Tetosterona machistona!!.Y la peor la de las mujeres, Q somos la madre q la parió y crió a la criatura.Besicos
Me encanta leer tu artículo. Es como si me hubieras leido el pensamiento. Me reconforta saber que hay personas empàticas y capaces de tener la mente abierta como tu. Te lo agradezco, llevo varias semanas debatiendo el tema en varios foros y sintiéndome incomprendida, rara, sola, estraterrestre…Gracias Joaquín.
Ufff…, Mayordomo. Demasiadas cosas en un artículo tan complejo y rico; merecería todo un comentario de texto.
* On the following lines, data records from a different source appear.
(* ===== verification/Dll.v ===== *)
(** * Intrusive doubly linked lists

    The kernel threads its objects on doubly linked lists through [prev] and [next] fields of
    the objects themselves: the slabs of [kalloc.c], the waiters of [futex.c], the entries of
    [sched_wait.c].  [is_dll pv nx p l h] says that, read through the fields [pv] and [nx], the
    list with head pointer [h] holds the objects [l], the first with [p] before it.  The two
    lemmas on insertion at the head and removal are about any two states of the fields that
    differ the way the code's assignments make them differ. *)

From S2P Require Import Prelude.

Fixpoint is_dll (pv nx : Z -> Z) (p : Z) (l : list Z) (h : Z) : Prop :=
  match l with
  | [] => h = 0
  | x :: rest => h = x /\ x <> 0 /\ pv x = p /\ is_dll pv nx x rest (nx x)
  end.

Section Dll.

Context (pv nx : Z -> Z).

Lemma is_dll_head p l h : is_dll pv nx p l h -> h = default 0 (head l).
Proof. destruct l; simpl; [done|]. by intros (-> & _). Qed.

Lemma is_dll_nonnull p l h : is_dll pv nx p l h -> 0 ∉ l.
Proof.
  revert p h. induction l as [|x l IH]; intros p h; simpl; [set_solver|].
  intros (_ & Hx & _ & Hl). apply IH in Hl. set_solver.
Qed.

(** Splitting the list at a member. *)
Lemma is_dll_app p l1 x l2 h :
  is_dll pv nx p (l1 ++ x :: l2) h ->
  pv x = default p (list.last l1) /\ nx x = default 0 (head l2) /\ is_dll pv nx x l2 (nx x).
Proof.
  revert p h. induction l1 as [|y l1 IH]; intros p h; simpl.
  - intros (-> & Hx & Hp & Hl). split_and!; try done. by eapply is_dll_head.
  - intros (-> & Hy & Hp & Hl). destruct (IH _ _ Hl) as (E1 & E2 & E3). split_and!; try done.
    rewrite E1. destruct l1 as [|z l1]; [done|]. rewrite last_cons_cons.
    by destruct (list.last (z :: l1)) eqn:E; [|apply last_None in E].
Qed.

(** The neighbours of a member are other members of its list, or null. *)
Lemma is_dll_neighbours l1 x l2 h :
  is_dll pv nx 0 (l1 ++ x :: l2) h -> NoDup (l1 ++ x :: l2) ->
  (pv x = 0 \/ pv x ∈ l1 /\ pv x <> 0) /\ (nx x = 0 \/ nx x ∈ l2 /\ nx x <> 0) /\ pv x <> x /\ nx x <> x /\
  x <> 0 /\ (forall y, y ∈ l1 ++ l2 -> y <> 0 /\ y <> x).
Proof.
  intros Hd Hnd. destruct (is_dll_app _ _ _ _ _ Hd) as (Ep & En & _).
  pose proof (is_dll_nonnull _ _ _ Hd) as H0. rewrite not_elem_of_app, not_elem_of_cons in H0.
  destruct H0 as (Z1 & Zx & Z2). apply list.NoDup_app in Hnd as (_ & Hdis & Hnd2).
  apply list.NoDup_cons in Hnd2 as [Hx2 _].
  assert (Hx1 : x ∉ l1) by (intros Hx1; apply (Hdis x Hx1); by left).
  assert (Hp : pv x = 0 \/ pv x ∈ l1 /\ pv x <> 0).
  { rewrite Ep. destruct (list.last l1) as [y|] eqn:E; [right|by left]. apply last_Some_elem_of in E. simpl.
    split; [done|]. by intros ->. }
  assert (Hn : nx x = 0 \/ nx x ∈ l2 /\ nx x <> 0).
  { rewrite En. destruct l2 as [|y l2]; [by left|right]. simpl. split; [by left|]. intros ->. apply Z2. by left. }
  split_and!; [done|done| | | congruence |].
  - destruct Hp as [->|[Hp _]]; congruence.
  - destruct Hn as [->|[Hn _]]; congruence.
  - intros y [Hy|Hy]%elem_of_app; split; congruence.
Qed.

Context (pv' nx' : Z -> Z).

(** Only the fields of the members matter. *)
Lemma is_dll_frame p l h :
  (forall x, x ∈ l -> pv' x = pv x /\ nx' x = nx x) -> is_dll pv nx p l h -> is_dll pv' nx' p l h.
Proof.
  revert p h. induction l as [|x l IH]; intros p h Hf; simpl; [done|].
  intros (-> & Hx & Hp & Hl). destruct (Hf x) as [E1 E2]; [by left|]. rewrite E1, E2.
  split_and!; try done. apply IH; [|done]. intros y Hy. apply Hf. by right.
Qed.

(** [x->prev = NULL; x->next = *list; if (x->next) x->next->prev = x; *list = x]. *)
Lemma is_dll_push l h x :
  is_dll pv nx 0 l h -> NoDup (x :: l) -> x <> 0 ->
  pv' x = 0 -> nx' x = h -> (h <> 0 -> pv' h = x) ->
  (forall y, y ∈ l -> y <> h -> pv' y = pv y) -> (forall y, y ∈ l -> nx' y = nx y) ->
  is_dll pv' nx' 0 (x :: l) x.
Proof.
  intros Hl Hnd Hx0 Hp Hn Hh Hpv Hnx. simpl. split_and!; try done. rewrite Hn.
  apply list.NoDup_cons in Hnd as [_ Hnd]. destruct l as [|y l]; simpl in *; [done|].
  destruct Hl as (-> & Hy & _ & Hl). apply list.NoDup_cons in Hnd as [Hyl _].
  split_and!; [done|done|by apply Hh|]. rewrite Hnx by (by left). eapply is_dll_frame; [|done].
  intros z Hz. rewrite Hpv, Hnx; [done|by right|by right|]. by intros ->.
Qed.

(** Insertion at the tail. *)
Lemma is_dll_snoc p l h x :
  is_dll pv nx p l h -> NoDup (l ++ [x]) -> x <> 0 ->
  pv' x = default p (list.last l) -> nx' x = 0 ->
  (forall y, y ∈ l -> pv' y = pv y) ->
  (forall y, y ∈ l -> nx' y = if decide (list.last l = Some y) then x else nx y) ->
  is_dll pv' nx' p (l ++ [x]) (match l with [] => x | _ => h end).
Proof.
  revert p h. induction l as [|z l IH]; intros p h Hl Hnd Hx0 Hp Hn Hpv Hnx; [done|].
  simpl in Hl. destruct Hl as (-> & Hz & Hpz & Hl). apply list.NoDup_cons in Hnd as [Hzn Hnd]. simpl.
  split_and!; [done|done|by rewrite Hpv by (by left)|].
  rewrite Hnx by (by left). destruct l as [|w l].
  - rewrite decide_True by done. simpl. split_and!; try done.
  - rewrite decide_False.
    + simpl in IH, Hl. rewrite (proj1 Hl). apply (IH z w).
      * split; [done|apply Hl].
      * done.
      * done.
      * rewrite Hp, last_cons_cons. by destruct (list.last (w :: l)) eqn:E; [|apply last_None in E].
      * done.
      * intros y Hy. apply Hpv. by right.
      * intros y Hy. rewrite Hnx by (by right). by rewrite last_cons_cons.
    + rewrite last_cons_cons. intros E. apply last_Some_elem_of in E. apply Hzn.
      change (z ∈ (w :: l) ++ [x]). apply elem_of_app. by left.
Qed.

(** Insertion between [l1] and [l2]. *)
Lemma is_dll_insert p l1 x l2 h h' :
  is_dll pv nx p (l1 ++ l2) h -> NoDup (l1 ++ l2) -> x ∉ l1 ++ l2 -> x <> 0 ->
  pv' x = default p (list.last l1) -> nx' x = default 0 (head l2) ->
  (forall y, y ∈ l1 ++ l2 -> pv' y = if decide (head l2 = Some y) then x else pv y) ->
  (forall y, y ∈ l1 ++ l2 -> nx' y = if decide (list.last l1 = Some y) then x else nx y) ->
  h' = (match l1 with [] => x | _ => h end) ->
  is_dll pv' nx' p (l1 ++ x :: l2) h'.
Proof.
  revert p h h'. induction l1 as [|z l1 IH]; intros p h h' Hl Hnd Hx Hx0 Hp Hn Hpv Hnx Hh; simpl in *.
  - subst h'. split_and!; try done. rewrite Hn. destruct l2 as [|y l2]; simpl in *; [done|].
    destruct Hl as (-> & Hy & Hpy & Hl). apply list.NoDup_cons in Hnd as [Hyl _].
    split_and!; [done|done|rewrite Hpv by (by left); by rewrite decide_True|].
    rewrite Hnx by (by left). eapply is_dll_frame; [|exact Hl]. intros w Hw.
    rewrite Hpv, Hnx, decide_False by (try (by right); intros [= ->]; done). done.
  - destruct Hl as (-> & Hz & Hpz & Hl). apply list.NoDup_cons in Hnd as [Hzl Hnd]. rewrite not_elem_of_cons in Hx. destruct Hx as [Hxz Hx].
    assert (Hzh : head l2 <> Some z). { destruct l2 as [|y l2]; [done|]. intros [= ->]. apply Hzl, elem_mid. }
    split_and!; [done|done|rewrite Hpv by (by left); by rewrite decide_False|].
    apply (IH z (nx z)); try done.
    + rewrite Hp. destruct l1 as [|y l1]; [done|]. rewrite last_cons_cons. by destruct (list.last (y :: l1)) eqn:E; [|apply last_None in E].
    + intros y Hy. apply Hpv. by right.
    + intros y Hy. rewrite Hnx by (by right). destruct l1 as [|w l1]; [|by rewrite last_cons_cons].
      rewrite !decide_False; [done|done|]. simpl. intros [= ->]. done.
    + rewrite Hnx by (by left). destruct l1 as [|w l1]; [by rewrite decide_True|]. rewrite last_cons_cons, decide_False; [done|].
      intros E. apply last_Some_elem_of in E. apply Hzl. apply elem_of_app. by left.
Qed.

(** Removal of [x]: its neighbours, or the head, are pointed at each other. *)
Lemma is_dll_remove p l1 x l2 h h' :
  is_dll pv nx p (l1 ++ x :: l2) h -> NoDup (l1 ++ x :: l2) ->
  (match list.last l1 with Some y => nx' y = nx x /\ h' = h | None => h' = nx x end) ->
  (match head l2 with Some y => pv' y = pv x | None => True end) ->
  (forall y, y ∈ l1 ++ l2 -> Some y <> head l2 -> pv' y = pv y) ->
  (forall y, y ∈ l1 ++ l2 -> Some y <> list.last l1 -> nx' y = nx y) ->
  is_dll pv' nx' p (l1 ++ l2) h'.
Proof.
  revert p h h'. induction l1 as [|y l1 IH]; intros p h h' Hl Hnd Hlast Hhead Hpv Hnx; simpl in *.
  - destruct Hl as (-> & Hx & Hp & Hl). subst h'. apply list.NoDup_cons in Hnd as [Hxl Hnd].
    destruct l2 as [|z l2]; simpl in *; [done|]. destruct Hl as (E & Hz & Hpz & Hl).
    apply list.NoDup_cons in Hnd as [Hzl _]. rewrite E. split_and!; [done|done|by rewrite Hhead|].
    rewrite Hnx by (done || by left). eapply is_dll_frame; [|done]. intros w Hw.
    rewrite Hpv, Hnx; [done|by right|done|by right|]. intros [= ->]. done.
  - destruct Hl as (-> & Hy & Hp & Hl). apply list.NoDup_cons in Hnd as [Hyl Hnd].
    assert (Hyh : Some y <> head l2).
    { destruct l2 as [|z l2]; [done|]. intros [= ->]. apply Hyl. set_solver. }
    rewrite Hpv by (done || by left). destruct l1 as [|z l1].
    + simpl in Hlast. destruct Hlast as [Hny ->]. split_and!; try done. rewrite Hny.
      simpl in Hl. destruct Hl as (E & Hx & Hpx & Hl). simpl.
      eapply (IH y (nx y) (nx x)); simpl; try done.
      * intros w Hw. apply Hpv. by right.
      * intros w Hw _. apply Hnx; [by right|]. intros [= ->]. apply Hyl. set_solver.
    + rewrite last_cons_cons in Hlast, Hnx. destruct (list.last (z :: l1)) as [w|] eqn:Ew; [|by apply last_None in Ew].
      destruct Hlast as [Hnw ->].
      assert (Hyw : Some y <> Some w).
      { intros [= ->]. apply Hyl. apply last_Some_elem_of in Ew. set_solver. }
      rewrite Hnx by (done || by left). split_and!; try done.
      eapply (IH y (nx y) (nx y)); simpl; try done; rewrite ?Ew; try done.
      * intros u Hu. apply Hpv. by right.
      * intros u Hu. apply Hnx. by right.
Qed.

(** The same with the conditions the way the code tests them. *)
Lemma is_dll_unlink l1 x l2 h h' :
  is_dll pv nx 0 (l1 ++ x :: l2) h -> NoDup (l1 ++ x :: l2) ->
  (forall y, y ∈ l1 ++ l2 -> pv' y = if decide (nx x <> 0 /\ y = nx x) then pv x else pv y) ->
  (forall y, y ∈ l1 ++ l2 -> nx' y = if decide (pv x <> 0 /\ y = pv x) then nx x else nx y) ->
  h' = (if decide (pv x = 0) then nx x else h) ->
  is_dll pv' nx' 0 (l1 ++ l2) h' /\ NoDup (l1 ++ l2).
Proof.
  intros Hd Hnd Hpv Hnx Hh. destruct (is_dll_app _ _ _ _ _ Hd) as (Ep & En & _).
  destruct (is_dll_neighbours _ _ _ _ Hd Hnd) as (Np & Nn & _ & _ & Hx0 & Hm).
  assert (Hl : list.last l1 = None /\ pv x = 0 \/ list.last l1 = Some (pv x) /\ pv x <> 0 /\ pv x ∈ l1 ++ l2).
  { rewrite Ep. destruct (list.last l1) as [y|] eqn:E; simpl; [right|by left].
    apply last_Some_elem_of in E. assert (y ∈ l1 ++ l2) by (apply elem_of_app; by left). split_and!; try done. by apply Hm. }
  assert (Hr : head l2 = None /\ nx x = 0 \/ head l2 = Some (nx x) /\ nx x <> 0 /\ nx x ∈ l1 ++ l2).
  { rewrite En. destruct l2 as [|y l2]; simpl; [by left|right].
    assert (y ∈ l1 ++ y :: l2) by apply elem_mid. split_and!; try done. by apply Hm. }
  split.
  - eapply is_dll_remove; [exact Hd|exact Hnd| | | |].
    + destruct Hl as [[-> E]|(-> & E & Hin)]; [by rewrite Hh, decide_True|].
      rewrite Hnx, decide_True by done. by rewrite Hh, decide_False.
    + destruct Hr as [[-> E]|(-> & E & Hin)]; [done|]. by rewrite Hpv, decide_True.
    + intros y Hy Hne. rewrite Hpv by done. rewrite decide_False; [done|]. intros [? ->].
      destruct Hr as [[_ ?]|[? _]]; congruence.
    + intros y Hy Hne. rewrite Hnx by done. rewrite decide_False; [done|]. intros [? ->].
      destruct Hl as [[_ ?]|[? _]]; congruence.
  - apply list.NoDup_app in Hnd as (N1 & N2 & N3). apply list.NoDup_cons in N3 as [_ N3].
    apply list.NoDup_app. split_and!; try done. intros y Hy Hy2. apply (N2 y Hy). by right.
Qed.

End Dll.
Trataré de ser breve y hasta taquigráfico:
– Nada tienen que ver palabras como “médico”, ”juez”, “abogado”, “presidente”, que son del género masculino y que tradicionalmente no existían en femenino porque sencillamente no existían mujeres en esa profesión (y es normal que ahora se usen en femenino, y la lengua lo acepta con toda naturalidad) con el caso de “portavoz”, que ya es una palabra de género FEMENINO (“la” voz). Inventarse “portavoza” es una soberana memez de gente que no piensa más allá de las consignas, se mire como se mire.
– Por supuesto que la gramática cambia (todo cambia) pero lo hace desde su lógica interna, siguiendo sus propias normas, y de una forma “colectiva”, es decir por aceptación del conjunto de los hablantes. La lengua es un “bien común” (quizá más que ninguna otra cosa) y no puede depender del capricho o la ocurrencia del listillo turno. Si todos pudiéramos hablar como nos dé la gana (podríamos hacerlo, desde luego) pero el lenguaje perdería su función colectiva que es la comunicación. No vayamos a caer en la lógica de nuestros amigos secesionistas: “como las leyes y la Constitución no son inamovibles, yo puedo saltármelas cuando me dé la gana”.
– Afirmas que las “reacciones furibundas a la hora de combatirlas (a la palabra y a ellas) no son porque se hayan inventado un vocablo, sino porque son mujeres”. Reconocerás que es, cuando menos, una petición de principio; pues conocer las razones íntimas y ocultas de cada uno es más que dudoso y aventurado. Más razonable parecería rebatir los argumentos y no prejuzgar las intenciones.
– En muchas de tus afirmaciones, en cambio, estoy plenamente de acuerdo. Y otros puntos también merecerían puntualizarse. Pero lo dejo aquí, no quiero alargarme demasiado, no vaya a resultar el retoque mayor que el edificio.
El francés, por ejemplo, no ha incorporado cambio de género en los nombres de profesiones. Se dice «M. le médicin» y «Mme. la médicin»; «M. le ministre» y «Mme. la ministre».
¿Serán, por eso, los franceses más machistas que los españoles?